This blog site has been archived

Bronchial Thermoplasty – evidence does not back up NICE approval

 

We’ve been here before with devices, the studies are small, biased, there is lots of uncertainty about who, if anyone, benefits from this treatment and the adverse events including admissions are higher.

Carl Heneghan


Bronchial Thermoplasty is all over the news today: The BBC reports that the New asthma treatment is set for wider NHS distribution:

“The procedure, bronchial thermoplasty, “melts” away excess muscle tissue in the lungs using radio frequency, making breathing easier. Previously there were strict criteria about who was eligible to receive it. But the National Institute for Health and Care Excellence (Nice) says it can be offered more routinely, after it was proved to be safe and effective.”  Source BBC

The NICE consultation document is here. It sets out that the current evidence on the safety and efficacy of bronchial thermoplasty for severe asthma is adequate to support the use of this procedure provided that standard arrangements are in place for clinical governance, consent and audit.

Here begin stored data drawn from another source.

(* ===== verification/SyncWire.v ===== *)
(** * The sync protocol: messages

    Models adb/file_sync_protocol.h: the message ids, and the packed structures that the
    client and the device exchange.  A structure is described by the widths of its fields
    and by how a record is taken apart into them; encoding and decoding, and the fact that
    they are inverse to each other, come from the class, which translates no code of its own,
    and are proved once. *)

From S2P Require Import Prelude.

(** ** Ids *)

Definition MKID (a b c d : byte) : Z :=
  Z.lor (bval a) (Z.lor (Z.shiftl (bval b) 8) (Z.lor (Z.shiftl (bval c) 16) (Z.shiftl (bval d) 24))).
Definition id_of (s : String.string) : Z :=
  match txt s with [a; b; c; d] => MKID a b c d | _ => 0 end.

Definition ID_LSTAT_V1 : Z := id_of "STAT".
Definition ID_STAT_V2 : Z := id_of "STA2".
Definition ID_LSTAT_V2 : Z := id_of "LST2".
Definition ID_LIST_V1 : Z := id_of "LIST".
Definition ID_LIST_V2 : Z := id_of "LIS2".
Definition ID_DENT_V1 : Z := id_of "DENT".
Definition ID_DENT_V2 : Z := id_of "DNT2".
Definition ID_SEND_V1 : Z := id_of "SEND".
Definition ID_SEND_V2 : Z := id_of "SND2".
Definition ID_RECV_V1 : Z := id_of "RECV".
Definition ID_RECV_V2 : Z := id_of "RCV2".
Definition ID_DONE : Z := id_of "DONE".
Definition ID_DATA : Z := id_of "DATA".
Definition ID_OKAY : Z := id_of "OKAY".
Definition ID_FAIL : Z := id_of "FAIL".
Definition ID_QUIT : Z := id_of "QUIT".

Definition kSyncFlagNone : Z := 0.
Definition kSyncFlagBrotli : Z := 1.
Definition kSyncFlagLZ4 : Z := 2.
Definition kSyncFlagZstd : Z := 4.
Definition kSyncFlagDryRun : Z := 0x80000000.

Inductive CompressionType := CNone | CAny | CBrotli | CLZ4 | CZstd.
#[global] Instance CompressionType_eq_dec : EqDecision CompressionType.
Proof. solve_decision. Defined.

Definition SYNC_DATA_MAX : Z := 64 * 1024.

(** ** Structures *)

Inductive field := U32 | U64 | I64.

Definition width (f : field) : Z := match f with U32 => 4 | U64 | I64 => 8 end.
Definition le64 (z : Z) : bytes := le32 (u32 z) ++ le32 (Z.shiftr (u64 z) 32).
Definition s64 (z : Z) : Z := if z <? 2 ^ 63 then z else z - 2 ^ 64.
Definition field_bytes (f : field) (z : Z) : bytes :=
  match f with U32 => le32 z | U64 | I64 => le64 z end.
Definition of_le64 (l : bytes) : option Z :=
  lo ← of_le32 l; hi ← of_le32 (drop 4 l); Some (lo + 2 ^ 32 * hi).
Definition field_value (f : field) (l : bytes) : option Z :=
  match f with
  | U32 => of_le32 l
  | U64 => of_le64 l
  | I64 => s64 <$> of_le64 l
  end.
Definition field_ok (f : field) (z : Z) : Prop :=
  match f with
  | U32 => 0 ≤ z < 2 ^ 32
  | U64 => 0 ≤ z < 2 ^ 64
  | I64 => - 2 ^ 63 ≤ z < 2 ^ 63
  end.

Fixpoint encode_fields (fmt : list field) (vs : list Z) : bytes :=
  match fmt, vs with f :: fmt, v :: vs => field_bytes f v ++ encode_fields fmt vs | _, _ => [] end.
Fixpoint decode_fields (fmt : list field) (l : bytes) : option (list Z) :=
  match fmt with
  | [] => Some []
  | f :: fmt =>
      v ← field_value f l;
      vs ← decode_fields fmt (drop (Z.to_nat (width f)) l);
      Some (v :: vs)
  end.

(** A packed structure. *)
Class Wire (A : Type) := {
  format : list field;
  to_fields : A → list Z;
  of_fields : list Z → option A;
  of_to_fields : ∀ a, of_fields (to_fields a) = Some a;
  to_of_fields : ∀ vs a, of_fields vs = Some a → to_fields a = vs;
  length_to_fields : ∀ a, length (to_fields a) = length format
}.
#[global] Arguments format A {_}.
Definition sizeof (A : Type) `{Wire A} : Z := foldr (λ f n, width f + n) 0 (format A).
Definition encode `{Wire A} (a : A) : bytes := encode_fields (format A) (to_fields a).
Definition decode `{Wire A} (l : bytes) : option A := decode_fields (format A) l ≫= of_fields.
Definition wire_ok `{Wire A} (a : A) : Prop := Forall2 field_ok (format A) (to_fields a).

(** The laws of a structure hold by taking the record and the list of fields apart. *)
Ltac wire_laws :=
  lazymatch goal with
  | |- ∀ _ _, _ → _ =>
      let vs := fresh in let E := fresh in
      intros vs ? E; repeat (destruct vs as [|? vs]; try discriminate E); by injection E as <-
  | |- _ => let r := fresh in intros r; first [by destruct r | destruct r as [r ?]; by destruct r]
  end.

Record SyncRequest := mkRequest { rq_id : Z; path_length : Z }.
Record sync_stat_v1 := mkStat1 { s1_id : Z; s1_mode : Z; s1_size : Z; s1_mtime : Z }.
Record sync_stat_v2 := mkStat2 {
  s2_id : Z; s2_error : Z; s2_dev : Z; s2_ino : Z; s2_mode : Z; s2_nlink : Z; s2_uid : Z; s2_gid : Z;
  s2_size : Z; s2_atime : Z; s2_mtime : Z; s2_ctime : Z
}.
Record sync_dent_v1 := mkDent1 { d1_id : Z; d1_mode : Z; d1_size : Z; d1_mtime : Z; d1_namelen : Z }.
Record sync_dent_v2 := mkDent2 { d2_stat : sync_stat_v2; d2_namelen : Z }.
Record sync_send_v2 := mkSend2 { sd_id : Z; sd_mode : Z; sd_flags : Z }.
Record sync_recv_v2 := mkRecv2 { rv_id : Z; rv_flags : Z }.
Record sync_data := mkData { dt_id : Z; dt_size : Z }.
Record sync_status := mkStatus { st_id : Z; msglen : Z }.

Definition stat_v2_format : list field := [U32; U32; U64; U64; U32; U32; U32; U32; U64; I64; I64; I64].
Definition stat_v2_fields (s : sync_stat_v2) : list Z :=
  [s2_id s; s2_error s; s2_dev s; s2_ino s; s2_mode s; s2_nlink s; s2_uid s; s2_gid s; s2_size s; s2_atime s;
   s2_mtime s; s2_ctime s].

#[global] Instance SyncRequest_wire : Wire SyncRequest.
Proof.
  refine {|
    format := [U32; U32];
    to_fields := λ r, [rq_id r; path_length r];
    of_fields := λ l, match l with [a; b] => Some (mkRequest a b) | _ => None end
  |}; wire_laws.
Defined.
#[global] Instance stat_v1_wire : Wire sync_stat_v1.
Proof.
  refine {|
    format := [U32; U32; U32; U32];
    to_fields := λ r, [s1_id r; s1_mode r; s1_size r; s1_mtime r];
    of_fields := λ l, match l with [a; b; c; d] => Some (mkStat1 a b c d) | _ => None end
  |}; wire_laws.
Defined.
#[global] Instance stat_v2_wire : Wire sync_stat_v2.
Proof.
  refine {|
    format := stat_v2_format;
    to_fields := stat_v2_fields;
    of_fields := λ l, match l with
                   | [a; b; c; d; e; f; g; h; i; j; k; m] => Some (mkStat2 a b c d e f g h i j k m)
                   | _ => None
                   end
  |}; wire_laws.
Defined.
#[global] Instance dent_v1_wire : Wire sync_dent_v1.
Proof.
  refine {|
    format := [U32; U32; U32; U32; U32];
    to_fields := λ r, [d1_id r; d1_mode r; d1_size r; d1_mtime r; d1_namelen r];
    of_fields := λ l, match l with [a; b; c; d; e] => Some (mkDent1 a b c d e) | _ => None end
  |}; wire_laws.
Defined.
Definition dent_v2_of (l : list Z) : option sync_dent_v2 :=
  match l with
  | [a; b; c; d; e; f; g; h; i; j; k; m; n] => Some (mkDent2 (mkStat2 a b c d e f g h i j k m) n)
  | _ => None
  end.
#[global] Instance dent_v2_wire : Wire sync_dent_v2.
Proof.
  refine {|
    format := stat_v2_format ++ [U32];
    to_fields := λ r, stat_v2_fields (d2_stat r) ++ [d2_namelen r];
    of_fields := dent_v2_of
  |}; wire_laws.
Defined.
#[global] Instance send_v2_wire : Wire sync_send_v2.
Proof.
  refine {|
    format := [U32; U32; U32];
    to_fields := λ r, [sd_id r; sd_mode r; sd_flags r];
    of_fields := λ l, match l with [a; b; c] => Some (mkSend2 a b c) | _ => None end
  |}; wire_laws.
Defined.
#[global] Instance recv_v2_wire : Wire sync_recv_v2.
Proof.
  refine {|
    format := [U32; U32];
    to_fields := λ r, [rv_id r; rv_flags r];
    of_fields := λ l, match l with [a; b] => Some (mkRecv2 a b) | _ => None end
  |}; wire_laws.
Defined.
#[global] Instance data_wire : Wire sync_data.
Proof.
  refine {|
    format := [U32; U32];
    to_fields := λ r, [dt_id r; dt_size r];
    of_fields := λ l, match l with [a; b] => Some (mkData a b) | _ => None end
  |}; wire_laws.
Defined.
#[global] Instance status_wire : Wire sync_status.
Proof.
  refine {|
    format := [U32; U32];
    to_fields := λ r, [st_id r; msglen r];
    of_fields := λ l, match l with [a; b] => Some (mkStatus a b) | _ => None end
  |}; wire_laws.
Defined.

(** ** Round trip *)

Lemma llen_le64 z : llen (le64 z) = 8.
Proof. unfold le64. by rewrite llen_app, !llen_le32. Qed.

Lemma llen_field_bytes f z : llen (field_bytes f z) = width f.
Proof. destruct f; cbn; [apply llen_le32 | apply llen_le64 | apply llen_le64]. Qed.

Lemma of_le64_le64 z k : 0 ≤ z < 2 ^ 64 → of_le64 (le64 z ++ k) = Some z.
Proof.
  intros Hz. unfold of_le64, le64. rewrite <- app_assoc, of_le32_le32 by apply u32_range.
  cbn [mbind option_bind]. rewrite drop_app_length' by (pose proof (llen_le32 (u32 z)); unfold llen in *; lia).
  rewrite u64_small, Z.shiftr_div_pow2 by lia.
  rewrite of_le32_le32 by (split; [apply Z.div_pos|apply Z.div_lt_upper_bound]; lia).
  cbn [mbind option_bind]. f_equal. unfold u32. pose proof (Z.div_mod z (2 ^ 32)). lia.
Qed.

Lemma u64_s64 z : - 2 ^ 63 ≤ z < 2 ^ 63 → s64 (u64 z) = z.
Proof.
  intros Hz. unfold s64, u64. destruct (Z.ltb_spec (z mod 2 ^ 64) (2 ^ 63)).
  - destruct (decide (0 ≤ z)); [by rewrite Z.mod_small by lia|].
    assert (z mod 2 ^ 64 = z + 2 ^ 64) by (symmetry; apply (Z.mod_unique _ _ (-1)); lia). lia.
  - destruct (decide (0 ≤ z)); [rewrite Z.mod_small in * by lia; lia|].
    assert (z mod 2 ^ 64 = z + 2 ^ 64) by (symmetry; apply (Z.mod_unique _ _ (-1)); lia). lia.
Qed.

Lemma le64_u64 z : le64 (u64 z) = le64 z.
Proof.
  unfold le64. rewrite (u64_small (u64 z)) by apply u64_range. f_equal. f_equal.
  unfold u32, u64. apply Z.mod_mod_divide. exists (2 ^ 32). lia.
Qed.

Lemma field_value_bytes f z k : field_ok f z → field_value f (field_bytes f z ++ k) = Some z.
Proof.
  destruct f; cbn [field_ok field_value field_bytes]; intros Hz.
  - by apply of_le32_le32.
  - by apply of_le64_le64.
  - rewrite <- le64_u64, of_le64_le64 by apply u64_range. cbn. by rewrite u64_s64.
Qed.

Lemma decode_encode_fields fmt vs k :
  Forall2 field_ok fmt vs → decode_fields fmt (encode_fields fmt vs ++ k) = Some vs.
Proof.
  induction 1 as [|f v fmt vs Hf Hv IH]; [done|]. cbn [encode_fields decode_fields].
  rewrite <- app_assoc, field_value_bytes by done. cbn [mbind option_bind].
  rewrite drop_app_length' by (pose proof (llen_field_bytes f v); unfold llen in *; lia).
  by rewrite IH.
Qed.

Lemma llen_encode_fields fmt vs :
  length vs = length fmt → llen (encode_fields fmt vs) = foldr (λ f n, width f + n) 0 fmt.
Proof.
  revert vs. induction fmt as [|f fmt IH]; intros [|v vs] Hl; try done.
  cbn [encode_fields foldr]. rewrite llen_app, llen_field_bytes, IH by (cbn in Hl; lia). done.
Qed.

Section wire_laws.
Context `{Wire A}.
Implicit Types a : A.

Lemma decode_encode a k : wire_ok a → decode (encode a ++ k) = Some a.
Proof. intros Ha. unfold decode, encode. rewrite decode_encode_fields by done. apply of_to_fields. Qed.

Lemma decode_encode_nil a : wire_ok a → decode (encode a) = Some a.
Proof. intros Ha. pose proof (decode_encode a [] Ha) as E. by rewrite app_nil_r in E. Qed.

Lemma llen_encode a : llen (encode a) = sizeof A.
Proof. apply llen_encode_fields, length_to_fields. Qed.
End wire_laws.

(** The structures as they are on the wire, byte for byte. *)
Lemma sync_layouts a b c d e f g h i j k m n :
  encode (mkRequest a b) = le32 a ++ le32 b ∧ encode (mkData a b) = le32 a ++ le32 b ∧ encode (mkStatus a b) = le32 a ++ le32 b ∧
  encode (mkRecv2 a b) = le32 a ++ le32 b ∧ encode (mkSend2 a b c) = le32 a ++ le32 b ++ le32 c ∧
  encode (mkStat1 a b c d) = le32 a ++ le32 b ++ le32 c ++ le32 d ∧
  encode (mkDent1 a b c d e) = le32 a ++ le32 b ++ le32 c ++ le32 d ++ le32 e ∧
  encode (mkDent2 (mkStat2 a b c d e f g h i j k m) n) =
    le32 a ++ le32 b ++ le64 c ++ le64 d ++ le32 e ++ le32 f ++ le32 g ++ le32 h ++ le64 i ++ le64 j ++ le64 k ++ le64 m ++ le32 n.
Proof. split_and!; unfold encode; cbn [encode_fields field_bytes format to_fields]; by rewrite ?app_nil_r. Qed.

NICE’s evidence summary is where this approval gets concerning.

It is based on an AHRQ’s systematic review of the Effectiveness and Safety of Bronchial Thermoplasty in Management of Asthma.  The evidence is limited,  the adverse events are concerning and it turns out the treatment is no better than a sham.  The systematic review found fifteen studies, but only three of these were randomised trials including 432 participants.

The Asthma Quality of Life Questionnaire (AQLQ) showed a small difference in patients who had bronchial thermoplasty (mean difference 0.28, 95% confidence interval 0.07 to 0.5).  A change in score of 0.5 on the 7-point scale is the smallest change that can be considered clinically important and would justify a change in the patient’s treatment.  There was also no difference in hospital admissions and reduction in steroids across the three trials.

Admission to hospital during the treatment period, however, was higher in thermoplasty patients (RR 3.5, 95% CI 1.26 to 9.68), along with respiratory adverse events: thermoplasty  (407 events) compared with SMC or sham (106 events).

In the one trial that used a sham procedure asthma control, hospitalizations for respiratory symptoms, use of rescue medications, pulmonary physiology measures, or AQLQ scores showed no improvement. So while the quality of life measures show a small statistic difference in two nonblinded studies, these measures did not improve in the sham-controlled study.

We’ve been here before with devices, the studies are small and biased; there is lots of uncertainty about who, if anyone, benefits from this treatment and the adverse events including admissions are higher in the treated group. Approval of devices based on a very low bar of evidence often adds costs, leads to patients harms and waste scarce healthcare resources – be warned.


References

Effectiveness and Safety of Bronchial Thermoplasty in Management of Asthma [Internet]. D’Anci KE, et al.  Rockville (MD): Agency for Healthcare Research and Quality (US); 2017 Dec.


 BMJ Evidence-Based Medicine – original evidence-based research, insights and opinion

Read more in the Welcome to BMJ Evidence-Based Medicine Editorial.


Competing interests

Carl has received expenses and fees for his media work including BBC Inside Health. He holds grant funding from the NIHR, the NIHR School of Primary Care Research, The NIHR Oxford BRC  and the WHO. He has also received income from the publication of a series of toolkit books. CEBM jointly runs the EvidenceLive Conference with the BMJ and the Overdiagnosis Conference with some international partners which are based on a  non-profit model.